WHAT NEEDS TO BE DONE ->
The material below holds a span beginning at the line with "(** ** [_nullable_nonterminals]" and ending at the line with "intros sym Hsym. apply Hs, mem_In.". Quote that span exactly, both ends included, and only that span.

DATASET ->
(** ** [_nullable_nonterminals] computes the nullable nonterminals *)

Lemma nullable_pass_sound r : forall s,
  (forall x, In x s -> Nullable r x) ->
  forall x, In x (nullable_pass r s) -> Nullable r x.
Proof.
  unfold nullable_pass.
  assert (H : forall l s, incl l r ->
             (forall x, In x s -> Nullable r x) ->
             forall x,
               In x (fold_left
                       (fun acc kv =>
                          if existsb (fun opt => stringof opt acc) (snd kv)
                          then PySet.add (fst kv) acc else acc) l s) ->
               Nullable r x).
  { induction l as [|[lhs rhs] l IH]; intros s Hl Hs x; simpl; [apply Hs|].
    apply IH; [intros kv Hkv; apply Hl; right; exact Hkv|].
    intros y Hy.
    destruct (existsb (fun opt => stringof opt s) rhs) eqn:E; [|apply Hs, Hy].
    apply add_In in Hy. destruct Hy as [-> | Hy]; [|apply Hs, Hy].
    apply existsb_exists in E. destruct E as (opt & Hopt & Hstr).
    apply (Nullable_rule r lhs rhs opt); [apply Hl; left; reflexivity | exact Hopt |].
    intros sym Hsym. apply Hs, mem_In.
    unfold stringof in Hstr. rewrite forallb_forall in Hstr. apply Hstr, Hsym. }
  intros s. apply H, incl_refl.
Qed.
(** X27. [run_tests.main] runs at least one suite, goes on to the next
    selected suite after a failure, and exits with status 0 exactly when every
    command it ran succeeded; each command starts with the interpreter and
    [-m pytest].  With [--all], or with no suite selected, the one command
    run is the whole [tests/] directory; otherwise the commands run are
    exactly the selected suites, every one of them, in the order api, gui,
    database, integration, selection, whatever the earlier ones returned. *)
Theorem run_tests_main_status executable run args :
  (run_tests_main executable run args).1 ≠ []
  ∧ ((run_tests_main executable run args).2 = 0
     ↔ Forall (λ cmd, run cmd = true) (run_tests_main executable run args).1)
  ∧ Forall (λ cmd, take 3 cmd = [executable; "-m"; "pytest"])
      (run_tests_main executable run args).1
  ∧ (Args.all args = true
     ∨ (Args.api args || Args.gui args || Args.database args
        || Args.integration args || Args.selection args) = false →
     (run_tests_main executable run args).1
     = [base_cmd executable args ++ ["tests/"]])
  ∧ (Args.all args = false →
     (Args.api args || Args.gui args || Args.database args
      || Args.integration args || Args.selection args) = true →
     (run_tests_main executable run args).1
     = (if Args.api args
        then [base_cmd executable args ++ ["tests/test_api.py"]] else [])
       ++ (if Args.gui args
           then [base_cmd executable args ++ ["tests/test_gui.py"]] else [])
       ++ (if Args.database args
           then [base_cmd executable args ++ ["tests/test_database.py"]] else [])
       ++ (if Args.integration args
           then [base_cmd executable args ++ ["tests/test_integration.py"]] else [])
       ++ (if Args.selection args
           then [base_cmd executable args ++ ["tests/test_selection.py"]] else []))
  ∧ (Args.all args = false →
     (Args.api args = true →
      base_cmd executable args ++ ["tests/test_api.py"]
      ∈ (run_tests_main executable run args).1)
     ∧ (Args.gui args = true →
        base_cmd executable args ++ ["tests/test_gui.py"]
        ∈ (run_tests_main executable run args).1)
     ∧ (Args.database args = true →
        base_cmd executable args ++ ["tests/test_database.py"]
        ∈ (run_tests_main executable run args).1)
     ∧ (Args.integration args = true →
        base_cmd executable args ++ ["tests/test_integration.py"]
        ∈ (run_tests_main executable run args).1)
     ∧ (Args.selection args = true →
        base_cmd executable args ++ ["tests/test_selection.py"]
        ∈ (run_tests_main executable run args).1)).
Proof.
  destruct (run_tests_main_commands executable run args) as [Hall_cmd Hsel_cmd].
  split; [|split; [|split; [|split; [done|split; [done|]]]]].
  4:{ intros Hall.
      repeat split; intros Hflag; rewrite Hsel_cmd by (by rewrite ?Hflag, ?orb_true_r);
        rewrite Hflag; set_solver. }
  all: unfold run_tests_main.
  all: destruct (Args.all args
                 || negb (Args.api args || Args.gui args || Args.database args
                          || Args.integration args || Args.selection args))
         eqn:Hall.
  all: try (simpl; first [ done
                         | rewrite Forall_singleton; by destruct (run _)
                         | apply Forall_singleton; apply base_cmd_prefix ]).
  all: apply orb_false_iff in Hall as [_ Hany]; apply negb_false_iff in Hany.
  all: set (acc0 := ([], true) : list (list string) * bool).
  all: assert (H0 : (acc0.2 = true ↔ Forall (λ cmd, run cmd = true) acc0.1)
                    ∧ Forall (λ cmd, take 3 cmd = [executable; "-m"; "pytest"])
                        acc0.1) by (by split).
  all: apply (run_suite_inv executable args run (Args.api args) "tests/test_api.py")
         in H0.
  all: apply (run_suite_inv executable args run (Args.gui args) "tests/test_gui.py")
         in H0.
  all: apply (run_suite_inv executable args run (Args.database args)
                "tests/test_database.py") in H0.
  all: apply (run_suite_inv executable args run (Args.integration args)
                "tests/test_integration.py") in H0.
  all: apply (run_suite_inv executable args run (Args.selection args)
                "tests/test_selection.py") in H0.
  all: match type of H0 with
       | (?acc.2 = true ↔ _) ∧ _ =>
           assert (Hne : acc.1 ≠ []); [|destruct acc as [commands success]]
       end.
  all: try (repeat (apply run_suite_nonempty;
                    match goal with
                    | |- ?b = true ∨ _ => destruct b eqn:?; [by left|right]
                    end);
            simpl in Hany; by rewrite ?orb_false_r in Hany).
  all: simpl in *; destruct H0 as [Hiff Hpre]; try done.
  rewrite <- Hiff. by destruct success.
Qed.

* * *

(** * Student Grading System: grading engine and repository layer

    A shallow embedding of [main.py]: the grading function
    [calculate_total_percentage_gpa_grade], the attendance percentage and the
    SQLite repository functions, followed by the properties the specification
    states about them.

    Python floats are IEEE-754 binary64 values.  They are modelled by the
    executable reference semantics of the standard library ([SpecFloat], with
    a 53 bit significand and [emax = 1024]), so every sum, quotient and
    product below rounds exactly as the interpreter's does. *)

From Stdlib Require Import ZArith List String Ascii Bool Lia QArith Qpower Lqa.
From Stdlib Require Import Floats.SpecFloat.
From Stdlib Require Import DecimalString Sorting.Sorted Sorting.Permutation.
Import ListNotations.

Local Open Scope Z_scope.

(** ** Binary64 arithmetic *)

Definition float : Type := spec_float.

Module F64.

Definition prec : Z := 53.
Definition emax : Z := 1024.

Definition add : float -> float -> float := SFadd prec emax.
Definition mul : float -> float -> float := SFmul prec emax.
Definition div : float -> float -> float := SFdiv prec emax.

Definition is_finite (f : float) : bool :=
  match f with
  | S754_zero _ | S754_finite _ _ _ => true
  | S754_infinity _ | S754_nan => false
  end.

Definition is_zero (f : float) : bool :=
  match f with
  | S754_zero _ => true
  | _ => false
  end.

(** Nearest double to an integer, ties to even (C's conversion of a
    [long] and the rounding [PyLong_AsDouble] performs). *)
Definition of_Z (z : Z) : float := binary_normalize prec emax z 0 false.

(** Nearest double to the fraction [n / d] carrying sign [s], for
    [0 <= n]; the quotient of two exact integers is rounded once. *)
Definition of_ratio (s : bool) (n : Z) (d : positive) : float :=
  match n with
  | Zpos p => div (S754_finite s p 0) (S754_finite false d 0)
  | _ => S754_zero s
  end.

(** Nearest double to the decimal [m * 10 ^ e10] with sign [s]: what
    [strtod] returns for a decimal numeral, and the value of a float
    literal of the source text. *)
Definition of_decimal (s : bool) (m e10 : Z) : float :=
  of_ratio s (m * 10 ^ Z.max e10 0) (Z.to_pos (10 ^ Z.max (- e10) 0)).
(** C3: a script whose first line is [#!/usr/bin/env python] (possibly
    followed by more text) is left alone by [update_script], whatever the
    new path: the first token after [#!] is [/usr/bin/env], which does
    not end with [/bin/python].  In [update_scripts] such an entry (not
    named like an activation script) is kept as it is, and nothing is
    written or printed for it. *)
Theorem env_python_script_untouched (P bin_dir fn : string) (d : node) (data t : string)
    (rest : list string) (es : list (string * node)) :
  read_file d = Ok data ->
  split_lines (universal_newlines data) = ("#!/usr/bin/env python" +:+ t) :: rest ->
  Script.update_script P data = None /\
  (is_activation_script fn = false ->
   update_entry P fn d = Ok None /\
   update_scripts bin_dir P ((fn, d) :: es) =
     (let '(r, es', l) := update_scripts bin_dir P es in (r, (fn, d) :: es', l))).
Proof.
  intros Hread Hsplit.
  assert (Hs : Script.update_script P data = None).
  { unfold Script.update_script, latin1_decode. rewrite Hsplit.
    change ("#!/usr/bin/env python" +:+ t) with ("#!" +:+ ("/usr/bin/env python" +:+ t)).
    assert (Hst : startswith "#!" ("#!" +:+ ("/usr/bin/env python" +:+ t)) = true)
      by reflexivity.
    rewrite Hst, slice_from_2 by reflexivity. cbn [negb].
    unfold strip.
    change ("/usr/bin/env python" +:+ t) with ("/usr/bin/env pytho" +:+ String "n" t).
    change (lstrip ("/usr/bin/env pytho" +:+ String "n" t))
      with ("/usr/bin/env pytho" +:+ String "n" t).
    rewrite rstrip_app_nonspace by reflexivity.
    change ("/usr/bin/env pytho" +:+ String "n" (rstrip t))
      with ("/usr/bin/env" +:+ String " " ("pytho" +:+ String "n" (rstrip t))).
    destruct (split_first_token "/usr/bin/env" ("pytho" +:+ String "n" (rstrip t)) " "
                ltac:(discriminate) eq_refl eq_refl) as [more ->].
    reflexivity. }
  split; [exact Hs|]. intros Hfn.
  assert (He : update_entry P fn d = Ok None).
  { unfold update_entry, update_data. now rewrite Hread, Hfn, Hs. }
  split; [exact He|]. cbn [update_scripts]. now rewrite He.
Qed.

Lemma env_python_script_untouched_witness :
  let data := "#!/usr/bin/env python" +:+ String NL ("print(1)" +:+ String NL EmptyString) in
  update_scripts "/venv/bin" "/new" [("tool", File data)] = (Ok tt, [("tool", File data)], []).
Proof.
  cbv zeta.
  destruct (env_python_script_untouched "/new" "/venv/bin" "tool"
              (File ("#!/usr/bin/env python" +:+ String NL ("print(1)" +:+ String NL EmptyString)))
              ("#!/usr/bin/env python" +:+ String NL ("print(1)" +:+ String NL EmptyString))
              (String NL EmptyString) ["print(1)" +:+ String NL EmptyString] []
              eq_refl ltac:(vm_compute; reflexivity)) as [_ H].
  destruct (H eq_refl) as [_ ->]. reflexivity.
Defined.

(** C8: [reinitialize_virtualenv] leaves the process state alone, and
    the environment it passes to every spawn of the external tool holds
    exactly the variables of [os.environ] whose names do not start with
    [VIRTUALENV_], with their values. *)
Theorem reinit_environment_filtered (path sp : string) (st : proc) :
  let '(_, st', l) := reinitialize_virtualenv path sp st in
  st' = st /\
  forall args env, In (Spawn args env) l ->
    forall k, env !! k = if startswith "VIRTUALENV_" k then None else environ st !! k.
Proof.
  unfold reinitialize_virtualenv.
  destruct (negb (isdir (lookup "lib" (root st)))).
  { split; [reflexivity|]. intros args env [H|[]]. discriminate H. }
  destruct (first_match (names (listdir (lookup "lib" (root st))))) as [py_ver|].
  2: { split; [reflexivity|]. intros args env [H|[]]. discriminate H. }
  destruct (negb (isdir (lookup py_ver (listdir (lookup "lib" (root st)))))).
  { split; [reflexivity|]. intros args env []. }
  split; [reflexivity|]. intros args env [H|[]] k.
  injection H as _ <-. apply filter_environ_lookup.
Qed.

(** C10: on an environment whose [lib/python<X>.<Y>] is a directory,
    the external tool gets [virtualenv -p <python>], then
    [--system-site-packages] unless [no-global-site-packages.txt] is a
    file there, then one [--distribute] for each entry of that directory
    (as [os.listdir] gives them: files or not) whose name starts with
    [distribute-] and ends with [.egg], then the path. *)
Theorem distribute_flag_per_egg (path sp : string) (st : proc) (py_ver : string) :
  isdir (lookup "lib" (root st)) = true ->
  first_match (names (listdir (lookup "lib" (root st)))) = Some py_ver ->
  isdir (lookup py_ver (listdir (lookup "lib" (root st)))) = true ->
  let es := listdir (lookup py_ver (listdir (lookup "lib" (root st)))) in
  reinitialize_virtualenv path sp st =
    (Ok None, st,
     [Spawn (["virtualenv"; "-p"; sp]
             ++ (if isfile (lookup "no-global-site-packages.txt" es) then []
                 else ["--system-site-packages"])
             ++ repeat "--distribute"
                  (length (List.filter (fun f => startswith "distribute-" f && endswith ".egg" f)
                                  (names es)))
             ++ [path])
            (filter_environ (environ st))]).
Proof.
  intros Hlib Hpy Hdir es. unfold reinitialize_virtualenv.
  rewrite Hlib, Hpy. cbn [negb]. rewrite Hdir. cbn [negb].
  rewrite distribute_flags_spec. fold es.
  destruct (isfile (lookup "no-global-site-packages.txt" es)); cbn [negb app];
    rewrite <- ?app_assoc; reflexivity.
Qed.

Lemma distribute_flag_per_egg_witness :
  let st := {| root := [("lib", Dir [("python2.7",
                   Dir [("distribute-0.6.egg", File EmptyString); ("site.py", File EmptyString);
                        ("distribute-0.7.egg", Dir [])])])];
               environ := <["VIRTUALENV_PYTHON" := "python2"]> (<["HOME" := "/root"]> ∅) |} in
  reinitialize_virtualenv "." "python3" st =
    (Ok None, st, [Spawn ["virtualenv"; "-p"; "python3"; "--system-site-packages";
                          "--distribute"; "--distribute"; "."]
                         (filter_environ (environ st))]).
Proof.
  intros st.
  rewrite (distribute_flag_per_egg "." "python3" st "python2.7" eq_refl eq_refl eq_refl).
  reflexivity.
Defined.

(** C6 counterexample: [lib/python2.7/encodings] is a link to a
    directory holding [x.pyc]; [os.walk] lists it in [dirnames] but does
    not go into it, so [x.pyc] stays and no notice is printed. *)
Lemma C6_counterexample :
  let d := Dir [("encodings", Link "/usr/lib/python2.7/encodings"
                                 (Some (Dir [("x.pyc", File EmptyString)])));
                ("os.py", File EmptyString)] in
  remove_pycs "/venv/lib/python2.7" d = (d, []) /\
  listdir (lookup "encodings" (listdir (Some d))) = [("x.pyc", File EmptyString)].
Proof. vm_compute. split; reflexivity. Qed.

WORKED SOLUTION ->
(** ** [_nullable_nonterminals] computes the nullable nonterminals *)

Lemma nullable_pass_sound r : forall s,
  (forall x, In x s -> Nullable r x) ->
  forall x, In x (nullable_pass r s) -> Nullable r x.
Proof.
  unfold nullable_pass.
  assert (H : forall l s, incl l r ->
             (forall x, In x s -> Nullable r x) ->
             forall x,
               In x (fold_left
                       (fun acc kv =>
                          if existsb (fun opt => stringof opt acc) (snd kv)
                          then PySet.add (fst kv) acc else acc) l s) ->
               Nullable r x).
  { induction l as [|[lhs rhs] l IH]; intros s Hl Hs x; simpl; [apply Hs|].
    apply IH; [intros kv Hkv; apply Hl; right; exact Hkv|].
    intros y Hy.
    destruct (existsb (fun opt => stringof opt s) rhs) eqn:E; [|apply Hs, Hy].
    apply add_In in Hy. destruct Hy as [-> | Hy]; [|apply Hs, Hy].
    apply existsb_exists in E. destruct E as (opt & Hopt & Hstr).
    apply (Nullable_rule r lhs rhs opt); [apply Hl; left; reflexivity | exact Hopt |].
    intros sym Hsym. apply Hs, mem_In.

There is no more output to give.